Saved entries
(** * rocFFT: client parameter container, kernel generators, RTC cache, test input

    A shallow embedding of the parts of the repository that the specification
    talks about, with the properties of the specification stated and proved
    (or refuted) on that embedding.

    Conventions.
    - [size_t] and [unsigned int] values are integers in [Z]; every arithmetic
      operation of the source is followed by the wrap-around of its type
      ([sz] for 64 bits, [u32] for 32 bits).
    - A [std::vector] is a [list]; an access outside of the vector, which is
      undefined behaviour in the source, makes the embedded function return
      [None].
    - A C++ exception is the [Throw] constructor of [result].
    - The host buffers of the tests are finite maps from the index of a
      floating-point value to that value, read and written without bounds. *)

From Stdlib Require Import ZArith Lia List Bool String SpecFloat Sorted.
From stdpp Require Import base tactics option list numbers strings pretty gmap.

Local Open Scope Z_scope.

(** ** Machine integers *)

Definition sz (z : Z) : Z := z mod 2 ^ 64.
Definition u32 (z : Z) : Z := z mod 2 ^ 32.

Definition is_sz (z : Z) : Prop := 0 <= z < 2 ^ 64.
Definition is_u32 (z : Z) : Prop := 0 <= z < 2 ^ 32.

(** Vector access [v[i]] with a [Z] index. *)
Definition vget {A} (v : list A) (i : Z) : option A :=
  if decide (0 <= i) then v !! Z.to_nat i else None.

(** Vector store [v[i] = x]. *)
Definition vset {A} (v : list A) (i : Z) (x : A) : option (list A) :=
  if decide (0 <= i < Z.of_nat (length v)) then Some (<[Z.to_nat i := x]> v)
  else None.

Definition vsize {A} (v : list A) : Z := Z.of_nat (length v).

(** The product of the elements of a vector. *)
Fixpoint list_prod (v : list Z) : Z :=
  match v with
  | [] => 1
  | x :: rest => x * list_prod rest
  end.

(** ** Exceptions *)

(** Outcome of a function of the source that can throw: a value, an exception
    with its message, or undefined behaviour (an access outside of a vector). *)
Inductive result (A : Type) : Type :=
| Ok (a : A)
| Throw (msg : string)
| Undef.
Arguments Ok {A} a.
Arguments Throw {A} msg.
Arguments Undef {A}.

#[global] Instance result_ret : MRet result := fun A a => Ok a.
#[global] Instance result_bind : MBind result := fun A B f m =>
  match m with
  | Ok a => f a
  | Throw msg => Throw msg
  | Undef => Undef
  end.

(** An access outside of a vector is undefined behaviour. *)
Definition checked {A} (o : option A) : result A :=
  match o with
  | Some a => Ok a
  | None => Undef
  end.

(** ** The client parameter container ([clients/client_utils.h]) *)

Module Client.

(** Enumerations of [rocfft/rocfft.h]. *)
Inductive rocfft_precision := rocfft_precision_single | rocfft_precision_double.

Inductive rocfft_transform_type :=
| rocfft_transform_type_complex_forward
| rocfft_transform_type_complex_inverse
| rocfft_transform_type_real_forward
| rocfft_transform_type_real_inverse.

Inductive rocfft_result_placement :=
| rocfft_placement_inplace
| rocfft_placement_notinplace.

Inductive rocfft_array_type :=
| rocfft_array_type_complex_interleaved
| rocfft_array_type_complex_planar
| rocfft_array_type_real
| rocfft_array_type_hermitian_interleaved
| rocfft_array_type_hermitian_planar
| rocfft_array_type_unset.

#[global] Instance precision_eq_dec : EqDecision rocfft_precision.
Proof. solve_decision. Defined.
#[global] Instance transform_type_eq_dec : EqDecision rocfft_transform_type.
Proof. solve_decision. Defined.
#[global] Instance placement_eq_dec : EqDecision rocfft_result_placement.
Proof. solve_decision. Defined.
#[global] Instance array_type_eq_dec : EqDecision rocfft_array_type.
Proof. solve_decision. Defined.

(** [var_size]: [sizeof(float)] is 4 and [sizeof(double)] is 8. *)
Definition var_size (precision : rocfft_precision) (type : rocfft_array_type) : Z :=
  let var_size :=
    match precision with
    | rocfft_precision_single => 4
    | rocfft_precision_double => 8
    end in
  match type with
  | rocfft_array_type_complex_interleaved
  | rocfft_array_type_hermitian_interleaved => sz (var_size * 2)
  | _ => var_size
  end.
(** ** Presenting on the swapchain of the surface *)

(** The hints of a present and [queueBuffer]: what the active branch of
    [QueuePresentKHR] does to the swapchain and what it calls. *)
Lemma present_queue_spec (win : Z) (present_info : VkPresentInfoKHR)
    (sc_idx : nat) (handle : Z) (image_idx : nat) (fence : Z)
    (allocator : Allocator) (rects nrects : Z) (r : VkResult)
    (scratch : Z * Z) (w w' : World) (sc : Swapchain) (img : Image) :
  swapchains w !! handle = Some sc ->
  images sc !! image_idx = Some img ->
  present_queue win present_info sc_idx handle image_idx fence allocator
    VK_SUCCESS rects nrects w = Some ((r, scratch), w') ->
  exists (sc' : Swapchain) (q : Answer) (before after : Trace),
    surfaces w' = surfaces w /\
    swapchains w' = <[handle := sc']> (swapchains w) /\
    surface sc' = surface sc /\ num_images sc' = num_images sc /\
    images sc' =
      <[image_idx :=
          {| image := image img; buffer := buffer img;
             dequeue_fence :=
               if dequeue_fence img >=? 0 then -1 else dequeue_fence img;
             dequeued := false |}]> (images sc) /\
    timing sc' =
      match pTimes present_info with
      | Some times =>
          match times !! sc_idx with
          | Some time => enroll time (timing sc)
          | None => timing sc
          end
      | None => timing sc
      end /\
    trace w' =
      trace w ++ before ++ (queueBuffer win (buffer img) fence, q) :: after /\
    Forall (fun e => forall f, disposes f e.1 = false) before /\
    after = (if dequeue_fence img >=? 0
             then [(close (dequeue_fence img),
                    oracle w (trace w ++ before ++
                              [(queueBuffer win (buffer img) fence, q)])
                      (close (dequeue_fence img)))]
             else []) /\
    r = (if a_err q =? 0 then VK_SUCCESS else VK_ERROR_OUT_OF_DATE_KHR).
Proof.
  intros Hsc Himg H. unfold present_queue in H.
  apply run_bind in H as (scratch0 & w1 & Hregion & H).
  assert (same_heap w w1 /\ exists evs1, extends w w1 evs1 /\
            Forall (fun e => forall f, disposes f e.1 = false) evs1)
    as ((Hsf1 & Hsw1 & Hor1 & _) & evs1 & Hext1 & Hall1).
  { clear H. destruct (pRegions present_info) as [regions |].
    - apply run_bind in Hregion as (region & w2 & Hreg & Hregion).
      apply run_index in Hreg as [_ ->].
      unfold present_region in Hregion. msteps.
      all: split; [solve_same_heap |].
      all: eexists; split; [solve_extends | by repeat constructor].
    - mstep. split; [apply same_heap_refl |].
      exists []. split; [apply extends_refl | done]. }
  apply run_bind in H as (sc0 & w2 & Hsc0 & H).
  apply run_get_swapchain in Hsc0 as [Hsc0 ->].
  rewrite Hsw1, Hsc in Hsc0. injection Hsc0 as <-.
  apply run_bind in H as (sc1 & w2 & Htime & H).
  assert (same_heap w1 w2 /\ images sc1 = images sc /\
          surface sc1 = surface sc /\ num_images sc1 = num_images sc /\
          timing sc1 =
            match pTimes present_info with
            | Some times =>
                match times !! sc_idx with
                | Some time => enroll time (timing sc)
                | None => timing sc
                end
            | None => timing sc
            end /\
          exists evs2, extends w1 w2 evs2 /\
            Forall (fun e => forall f, disposes f e.1 = false) evs2)
    as ((Hsf2 & Hsw2 & Hor2 & _) & Himgs & Hsurf & Hnum & Htiming & evs2 &
        Hext2 & Hall2).
  { clear H. destruct (pTimes present_info) as [times |].
    - apply run_bind in Htime as (time & w3 & Htm & Htime).
      apply run_index in Htm as [Htm ->]. rewrite Htm.
      pose proof (present_time_spec _ _ _ _ _ _ Htime)
        as (Hs & Hi & Ht & Hsu & Hn).
      repeat (split; [done |]).
      unfold present_time in Htime. msteps.
      all: eexists; split; [solve_extends | by repeat constructor].
    - mstep. split; [apply same_heap_refl |]. repeat (split; [done |]).
      exists []. split; [apply extends_refl | done]. }
  apply run_bind in H as (img0 & w3 & Himg0 & H).
  apply run_image_at in Himg0 as [Himg0 ->].
  rewrite Himgs, Himg in Himg0. injection Himg0 as <-.
  apply run_bind in H as (q & w3 & Hq & H).
  apply run_call in Hq as [-> ->].
  unfold extends in Hext1, Hext2.
  assert (trace w2 = trace w ++ evs1 ++ evs2) as Htr2
    by (by rewrite Hext2, Hext1, <- app_assoc).
  assert (oracle w2 = oracle w) as Hor by congruence.
  rewrite Htr2, Hor in H.
  set (q := oracle w (trace w ++ evs1 ++ evs2)
              (queueBuffer win (buffer img) fence)) in *.
  assert (WorstPresentResult VK_SUCCESS VK_ERROR_OUT_OF_DATE_KHR =
          VK_ERROR_OUT_OF_DATE_KHR) as Hworst by reflexivity.
  exists (with_images
            (<[image_idx :=
                 {| image := image img; buffer := buffer img;
                    dequeue_fence :=
                      if dequeue_fence img >=? 0 then -1
                      else dequeue_fence img;
                    dequeued := false |}]> (images sc1)) sc1),
    q, (evs1 ++ evs2).
  destruct (dequeue_fence img >=? 0) eqn:Hfence.
  - apply run_bind in H as (img1 & w4 & Hclose & H).
    apply run_bind in Hclose as (c & w5 & Hc & Hclose).
    apply run_call in Hc as [-> ->].
    apply run_ret in Hclose as [-> ->].
    apply run_bind in H as ([] & w4 & Hput & H).
    apply run_put_swapchain in Hput as [_ ->].
    apply run_ret in H as [[= Hr Hs] ->]. subst r scratch.
    eexists. simpl. rewrite Hsf2, Hsf1, Hsw2, Hsw1, Himgs, ?Htr2, ?Hor.
    repeat (split; [done |]).
    split; [by rewrite <- !app_assoc |].
    split; [by apply Forall_app |].
    split; [by rewrite <- !app_assoc |].
    rewrite Hworst. by destruct (a_err q =? 0).
  - apply run_bind in H as (img1 & w4 & Hret & H).
    apply run_ret in Hret as [-> ->].
    apply run_bind in H as ([] & w4 & Hput & H).
    apply run_put_swapchain in Hput as [_ ->].
    apply run_ret in H as [[= Hr Hs] ->]. subst r scratch.
    exists []. simpl. rewrite Hsf2, Hsf1, Hsw2, Hsw1, Himgs, ?Htr2.
    repeat (split; [done |]).
    split; [by rewrite <- !app_assoc |].
    split; [by apply Forall_app |].
    split; [done |].
    rewrite Hworst. by destruct (a_err q =? 0).
Qed.
(** The two readings of a score are within 2^-53 of one another. *)
Lemma calculate_severity_readings (vuln_type match_ : string) :
  (Qabs (Binary64.to_Q (Binary64.calculate_severity vuln_type match_)
         - AIBugPredictor.calculate_severity vuln_type match_) <= 1 # 2 ^ 53)%Q.
Proof.
  unfold Binary64.calculate_severity, AIBugPredictor.calculate_severity.
  destruct (contains "user" (lower match_) || contains "input" (lower match_))%bool,
    (contains "admin" (lower match_) || contains "root" (lower match_))%bool;
    (destruct (decide (vuln_type = "sql_injection")) as [->|];
       [apply Qle_bool_imp_le; vm_compute; reflexivity|];
     destruct (decide (vuln_type = "xss")) as [->|];
       [apply Qle_bool_imp_le; vm_compute; reflexivity|];
     destruct (decide (vuln_type = "hardcoded_secrets")) as [->|];
       [apply Qle_bool_imp_le; vm_compute; reflexivity|];
     destruct (decide (vuln_type = "buffer_overflow")) as [->|];
       [apply Qle_bool_imp_le; vm_compute; reflexivity|];
     destruct (decide (vuln_type = "race_condition")) as [->|];
       [apply Qle_bool_imp_le; vm_compute; reflexivity|];
     unfold Binary64.severity_weights, AIBugPredictor.severity_weights;
     simpl list_to_map;
     rewrite !lookup_insert_ne by congruence; rewrite !lookup_empty;
     apply Qle_bool_imp_le; vm_compute; reflexivity).
Qed.

Lemma calculate_confidence_readings (vuln_type match_ : string) :
  (Qabs (Binary64.to_Q (Binary64.calculate_confidence vuln_type match_)
         - AIBugPredictor.calculate_confidence vuln_type match_) <= 1 # 2 ^ 53)%Q.
Proof.
  unfold Binary64.calculate_confidence, AIBugPredictor.calculate_confidence.
  destruct (decide (vuln_type = "sql_injection")) as [->|];
    [apply Qle_bool_imp_le; vm_compute; reflexivity|].
  destruct (decide (vuln_type = "xss")) as [->|];
    [apply Qle_bool_imp_le; vm_compute; reflexivity|].
  destruct (decide (vuln_type = "hardcoded_secrets")) as [->|];
    [apply Qle_bool_imp_le; vm_compute; reflexivity|].
  destruct (decide (vuln_type = "buffer_overflow")) as [->|];
    [apply Qle_bool_imp_le; vm_compute; reflexivity|].
  destruct (decide (vuln_type = "race_condition")) as [->|];
    [apply Qle_bool_imp_le; vm_compute; reflexivity|].
  unfold Binary64.confidence_map, AIBugPredictor.confidence_map.
  simpl list_to_map.
  rewrite !lookup_insert_ne by congruence. rewrite !lookup_empty.
  apply Qle_bool_imp_le; vm_compute; reflexivity.
Qed.

(** The two readings of the scan agree: the same findings, with scores
    within 2^-53 of one another. *)
Lemma predict_vulnerabilities_readings (code language : string) :
  Forall2
    (fun (p : Binary64.prediction) (q : AIBugPredictor.prediction) =>
       Binary64.pr_type p = AIBugPredictor.pr_type q
       /\ Binary64.pr_line p = AIBugPredictor.pr_line q
       /\ Binary64.pr_suggestion p = AIBugPredictor.pr_suggestion q
       /\ Binary64.pr_match p = AIBugPredictor.pr_match q
       /\ (Qabs (Binary64.to_Q (Binary64.pr_severity p) - AIBugPredictor.pr_severity q)
           <= 1 # 2 ^ 53)%Q
       /\ (Qabs (Binary64.to_Q (Binary64.pr_confidence p) - AIBugPredictor.pr_confidence q)
           <= 1 # 2 ^ 53)%Q)
    (Binary64.predict_vulnerabilities code language)
    (AIBugPredictor.predict_vulnerabilities code language).
Proof.
  apply Forall2_flat_map. intros entry.
  apply Forall2_flat_map. intros pat.
  apply Forall2_map_map. intros m.
  cbn [Binary64.prediction_of AIBugPredictor.prediction_of
       Binary64.pr_type Binary64.pr_line Binary64.pr_suggestion Binary64.pr_match
       Binary64.pr_severity Binary64.pr_confidence
       AIBugPredictor.pr_type AIBugPredictor.pr_line AIBugPredictor.pr_suggestion
       AIBugPredictor.pr_match AIBugPredictor.pr_severity AIBugPredictor.pr_confidence].
  repeat split.
  - apply calculate_severity_readings.
  - apply calculate_confidence_readings.
Qed.

End Severity64.

(** ** Binary64: the risk score *)

Section RiskScore64.
Import PrimFloat SpecFloat FloatOps Binary64.
Local Open Scope float_scope.

Lemma sum_heuristic (predictions : list prediction) (acc : float) :
  fold_left add (map (fun p => pr_severity p * pr_confidence p) predictions) acc
  = Spec64.heuristic_sum acc predictions.
Proof.
  revert acc. induction predictions as [|p l IH]; intros acc; simpl; [reflexivity|].
  apply IH.
Qed.

(** What the code computes, for any findings: the total of the
    specification, bounded above by 1. *)
Lemma generate_risk_score_total (results : list Semgrep.result)
    (predictions : list prediction) :
  generate_risk_score results predictions
  = min (Spec64.risk_total results predictions) 1.
Proof.
  unfold generate_risk_score, Spec64.risk_total, Spec64.external_component,
    Spec64.heuristic_component, Spec64.count, of_len, sum.
  rewrite sum_heuristic, !count_severity_reported.
  rewrite (mul_comm 0.3), (mul_comm 0.2), (mul_comm 0.1). reflexivity.
Qed.
Lemma forEach_classStep_filter (nodes : list Node) (meta : DocumentMeta) :
  forEach classStep nodes meta
  = forEach componentBlock (List.filter isComponentClass nodes) meta.
Proof.
  revert meta. induction nodes as [|n nodes IH]; intros meta; [reflexivity|].
  cbn [forEach List.filter]. rewrite classStep_component.
  destruct (isComponentClass n).
  - cbn [forEach]. destruct (componentBlock n meta); [apply IH | reflexivity].
  - apply IH.
Qed.

Lemma gatherDocumentMeta_fold (sf : SourceFile) :
  gatherDocumentMeta sf = forEach componentBlock (componentClasses sf) emptyMeta.
Proof.
  unfold gatherDocumentMeta, componentClasses.
  rewrite <- forEach_classStep_filter, <- forEach_flat_map.
  apply forEach_ext_Forall. apply Forall_forall. intros n _ s. apply visit_preorder.
Qed.

(** ** What the member steps append *)

Lemma forEach_accumulate {A B : Type} (f : A -> DocumentMeta -> result DocumentMeta)
    (g : DocumentMeta -> list B) (c : A -> list B) (xs : list A) :
  (forall x s s', In x xs -> f x s = Ok s' -> g s' = g s ++ c x) ->
  forall s s', forEach f xs s = Ok s' -> g s' = g s ++ flat_map c xs.
Proof.
  induction xs as [|x xs IH]; intros Hf s s' H; simpl in *.
  - injection H as <-. rewrite app_nil_r. reflexivity.
  - destruct (f x s) as [s1|] eqn:E; simpl in H; [|discriminate].
    rewrite (IH (fun y t t' Hy => Hf y t t' (or_intror Hy)) _ _ H).
    rewrite (Hf x s s1 (or_introl eq_refl) E), app_assoc. reflexivity.
Qed.

Lemma forEach_preserve {A B : Type} (f : A -> DocumentMeta -> result DocumentMeta)
    (g : DocumentMeta -> B) (xs : list A) :
  (forall x s s', f x s = Ok s' -> g s' = g s) ->
  forall s s', forEach f xs s = Ok s' -> g s' = g s.
Proof.
  intros Hf. induction xs as [|x xs IH]; intros s s' H; simpl in *.
  - injection H as <-. reflexivity.
  - destruct (f x s) as [s1|] eqn:E; simpl in H; [|discriminate].
    rewrite (IH _ _ H). apply (Hf _ _ _ E).
Qed.
Create HintDb wrap.
Create Rewrite HintDb wrap_rw.
#[export] Hint Rewrite u8_small u16_small u32_small u64_small s32_small using lia : wrap_rw.
#[export] Hint Resolve u64_range u32_range u16_range : wrap.

(** Remove the wrap-arounds whose argument is provably in range. *)
Ltac nowrap := unfold U64_MAX in *; autorewrite with wrap_rw in *.

(** [ALIGN] and [ALIGN_DOWN] at type [phys_addr_t] (include/linux/kernel.h). *)
Definition align_mask (x mask : Z) : Z := Z.land (u64 (x + mask)) (u64 (Z.lnot mask)).
Definition ALIGN (x a : Z) : Z := align_mask x (u64 (a - 1)).
Definition ALIGN_DOWN (x a : Z) : Z := ALIGN (u64 (x - u64 (a - 1))) a.

(** * Error codes the components return (include/linux/errno.h) *)

Definition EPERM : Z := 1.
Definition ENOENT : Z := 2.
Definition ESRCH : Z := 3.
Definition EIO : Z := 5.
Definition E2BIG : Z := 7.
Definition EAGAIN : Z := 11.
Definition ENOMEM : Z := 12.
Definition EFAULT : Z := 14.
Definition EEXIST : Z := 17.
Definition ENODEV : Z := 19.
Definition EINVAL : Z := 22.
Definition EFBIG : Z := 27.
Definition ENOSPC : Z := 28.
Definition ESPIPE : Z := 29.

(** * Alignment *)

Lemma u64_land x : u64 x = Z.land x (Z.ones 64).
Proof. rewrite Z.land_ones by lia. reflexivity. Qed.
(* ===== verification/Bytes.v ===== *)
(** Byte buffers shared by the components: a block of memory is the list of
    its bytes, an address in it is an offset.  [slice] reads a range and
    [store] is what memcpy and memmove leave; the lemmas say how the two
    interact, and [slice_ext] decides equations between them by comparing
    the entries. *)

From S2P Require Import Prelude.

Section Blocks.
Context {A : Type}.
Implicit Types (m bs : list A) (lo hi off : Z).

(** The entries of [m] at [lo .. hi - 1]. *)
Definition slice m lo hi : list A := take (Z.to_nat (hi - lo)) (drop (Z.to_nat lo) m).

(** [m] with [bs] written at [off]. *)
Definition store m off bs : list A :=
  take (Z.to_nat off) m ++ bs ++ drop (Z.to_nat off + length bs) m.

Lemma slice_lookup m lo hi (i : nat) :
  0 <= lo ->
  slice m lo hi !! i = if decide (Z.of_nat i < hi - lo) then m !! (Z.to_nat lo + i)%nat else None.
Proof.
  intros. unfold slice. case_decide.
  - rewrite lookup_take_lt, lookup_drop by lia. done.
  - apply lookup_ge_None. rewrite length_take. lia.
Qed.

Lemma slice_length m lo hi :
  0 <= lo -> lo <= hi -> hi <= Z.of_nat (length m) ->
  Z.of_nat (length (slice m lo hi)) = hi - lo.
Proof. intros. unfold slice. rewrite length_take, length_drop. lia. Qed.

Lemma slice_empty m lo hi : hi <= lo -> slice m lo hi = [].
Proof. intros. unfold slice. by replace (Z.to_nat (hi - lo)) with 0%nat by lia. Qed.

Lemma slice_all m : slice m 0 (Z.of_nat (length m)) = m.
Proof. unfold slice. rewrite drop_0, take_ge; [done|lia]. Qed.

Lemma store_length m off bs :
  0 <= off -> off + Z.of_nat (length bs) <= Z.of_nat (length m) ->
  length (store m off bs) = length m.
Proof. intros. unfold store. rewrite !length_app, length_take, length_drop. lia. Qed.

Lemma store_lookup m off bs (i : nat) :
  0 <= off -> off + Z.of_nat (length bs) <= Z.of_nat (length m) ->
  store m off bs !! i =
    if decide (Z.of_nat i < off) then m !! i
    else if decide (Z.of_nat i < off + Z.of_nat (length bs))
         then bs !! (i - Z.to_nat off)%nat else m !! i.
Proof.
  intros. unfold store. repeat case_decide.
  - rewrite lookup_app_l by (rewrite length_take; lia). rewrite lookup_take_lt by lia. done.
  - rewrite lookup_app_r by (rewrite length_take; lia).
    rewrite length_take, lookup_app_l by lia. f_equal. lia.
  - rewrite lookup_app_r by (rewrite length_take; lia).
    rewrite length_take, lookup_app_r, lookup_drop by lia. f_equal. lia.
Qed.

Lemma lookup_app_if (l k : list A) (i : nat) :
  (l ++ k) !! i = if decide (i < length l)%nat then l !! i else k !! (i - length l)%nat.
Proof. case_decide; [by rewrite lookup_app_l|rewrite lookup_app_r by lia; done]. Qed.

Lemma lookup_take_if m (n i : nat) :
  take n m !! i = if decide (i < n)%nat then m !! i else None.
Proof. case_decide; [by rewrite lookup_take_lt|by rewrite lookup_take_ge by lia]. Qed.

(** The same facts without side conditions, for rewriting. *)
Lemma slice_lookup_tot m lo hi (i : nat) :
  slice m lo hi !! i =
    if decide (i < Z.to_nat (hi - lo))%nat then m !! (Z.to_nat lo + i)%nat else None.
Proof. unfold slice. rewrite lookup_take_if, lookup_drop. done. Qed.

Lemma slice_length_tot m lo hi :
  length (slice m lo hi) = Nat.min (Z.to_nat (hi - lo)) (length m - Z.to_nat lo).
Proof. unfold slice. by rewrite length_take, length_drop. Qed.

Lemma store_length_tot m off bs :
  length (store m off bs) =
    (Nat.min (Z.to_nat off) (length m) + (length bs + (length m - (Z.to_nat off + length bs))))%nat.
Proof. unfold store. rewrite !length_app, length_take, length_drop. done. Qed.

Lemma store_lookup_tot m off bs (i : nat) :
  store m off bs !! i =
    let o := Nat.min (Z.to_nat off) (length m) in
    if decide (i < o)%nat then m !! i
    else if decide (i - o < length bs)%nat then bs !! (i - o)%nat
    else m !! (Z.to_nat off + length bs + (i - o - length bs))%nat.
Proof.
  unfold store. rewrite !lookup_app_if, lookup_take_if, lookup_drop, length_take. simpl.
  repeat case_decide; try lia; done.
Qed.
End Blocks.

(** Decide an equation between lists built from [slice], [store], [take],
    [drop] and [++] by comparing their entries. *)
Ltac slice_len :=
  rewrite ?length_app, ?slice_length_tot, ?store_length_tot, ?length_take, ?length_drop in *; simpl in *.

Ltac slice_ext :=
  apply list_eq; intros ?i;
  repeat (first [rewrite lookup_app_if|rewrite lookup_drop|rewrite lookup_take_if
                |rewrite slice_lookup_tot|rewrite store_lookup_tot]; cbv zeta);
  repeat (first [rewrite length_app|rewrite slice_length_tot|rewrite store_length_tot
                |rewrite length_take|rewrite length_drop]);
  simpl length in *;
  repeat (case_decide; try lia);
  try (f_equal; lia);
  try (symmetry; apply lookup_ge_None; slice_len; lia);
  try (apply lookup_ge_None; slice_len; lia); auto.

Section Laws.
Context {A : Type}.
Implicit Types (m bs : list A) (lo hi off : Z).

Lemma slice_store_same m off bs :
  0 <= off -> off + Z.of_nat (length bs) <= Z.of_nat (length m) ->
  slice (store m off bs) off (off + Z.of_nat (length bs)) = bs.
Proof. intros. slice_ext. Qed.

Lemma slice_store_other m off bs lo hi :
  0 <= off -> off + Z.of_nat (length bs) <= Z.of_nat (length m) -> 0 <= lo ->
  hi <= off \/ off + Z.of_nat (length bs) <= lo ->
  slice (store m off bs) lo hi = slice m lo hi.
Proof. intros ? ? ? []; slice_ext. Qed.

Lemma slice_store_app m off bs lo hi :
  0 <= lo <= off -> off + Z.of_nat (length bs) <= Z.of_nat (length m) ->
  hi = off + Z.of_nat (length bs) ->
  slice (store m off bs) lo hi = slice m lo off ++ bs.
Proof. intros ? ? ->. slice_ext. Qed.

Lemma slice_split m lo mid hi :
  0 <= lo -> lo <= mid <= hi -> hi <= Z.of_nat (length m) ->
  slice m lo hi = slice m lo mid ++ slice m mid hi.
Proof. intros. slice_ext. Qed.

Lemma take_slice m lo hi (n : nat) :
  0 <= lo -> hi <= Z.of_nat (length m) -> Z.of_nat n <= hi - lo ->
  take n (slice m lo hi) = slice m lo (lo + Z.of_nat n).
Proof. intros. slice_ext. Qed.

Lemma drop_slice m lo hi (n : nat) :
  0 <= lo -> hi <= Z.of_nat (length m) -> Z.of_nat n <= hi - lo ->
  drop n (slice m lo hi) = slice m (lo + Z.of_nat n) hi.
Proof. intros. slice_ext. Qed.
End Laws.

Lemma slice_cons {A} `{Inhabited A} (m : list A) lo hi :
  0 <= lo < hi -> hi <= Z.of_nat (length m) ->
  slice m lo hi = m !!! Z.to_nat lo :: slice m (lo + 1) hi.
Proof.
  intros. rewrite (slice_split m lo (lo + 1)) by lia. unfold slice at 1.
  replace (Z.to_nat (lo + 1 - lo)) with 1%nat by lia.
  assert (Z.to_nat lo < length m)%nat as Hl by lia.
  apply lookup_lt_is_Some in Hl as [x Hx]. rewrite (drop_S _ x) by done.
  by rewrite (list_lookup_total_correct _ _ x).
Qed.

:: PROMPT ::
Copy the lines from the entries above in which the word "queueBuffer" appears.

:: EXERCISE RESULT ::
(** The hints of a present and [queueBuffer]: what the active branch of
      trace w ++ before ++ (queueBuffer win (buffer img) fence, q) :: after /\
                              [(queueBuffer win (buffer img) fence, q)])
              (queueBuffer win (buffer img) fence)) in *.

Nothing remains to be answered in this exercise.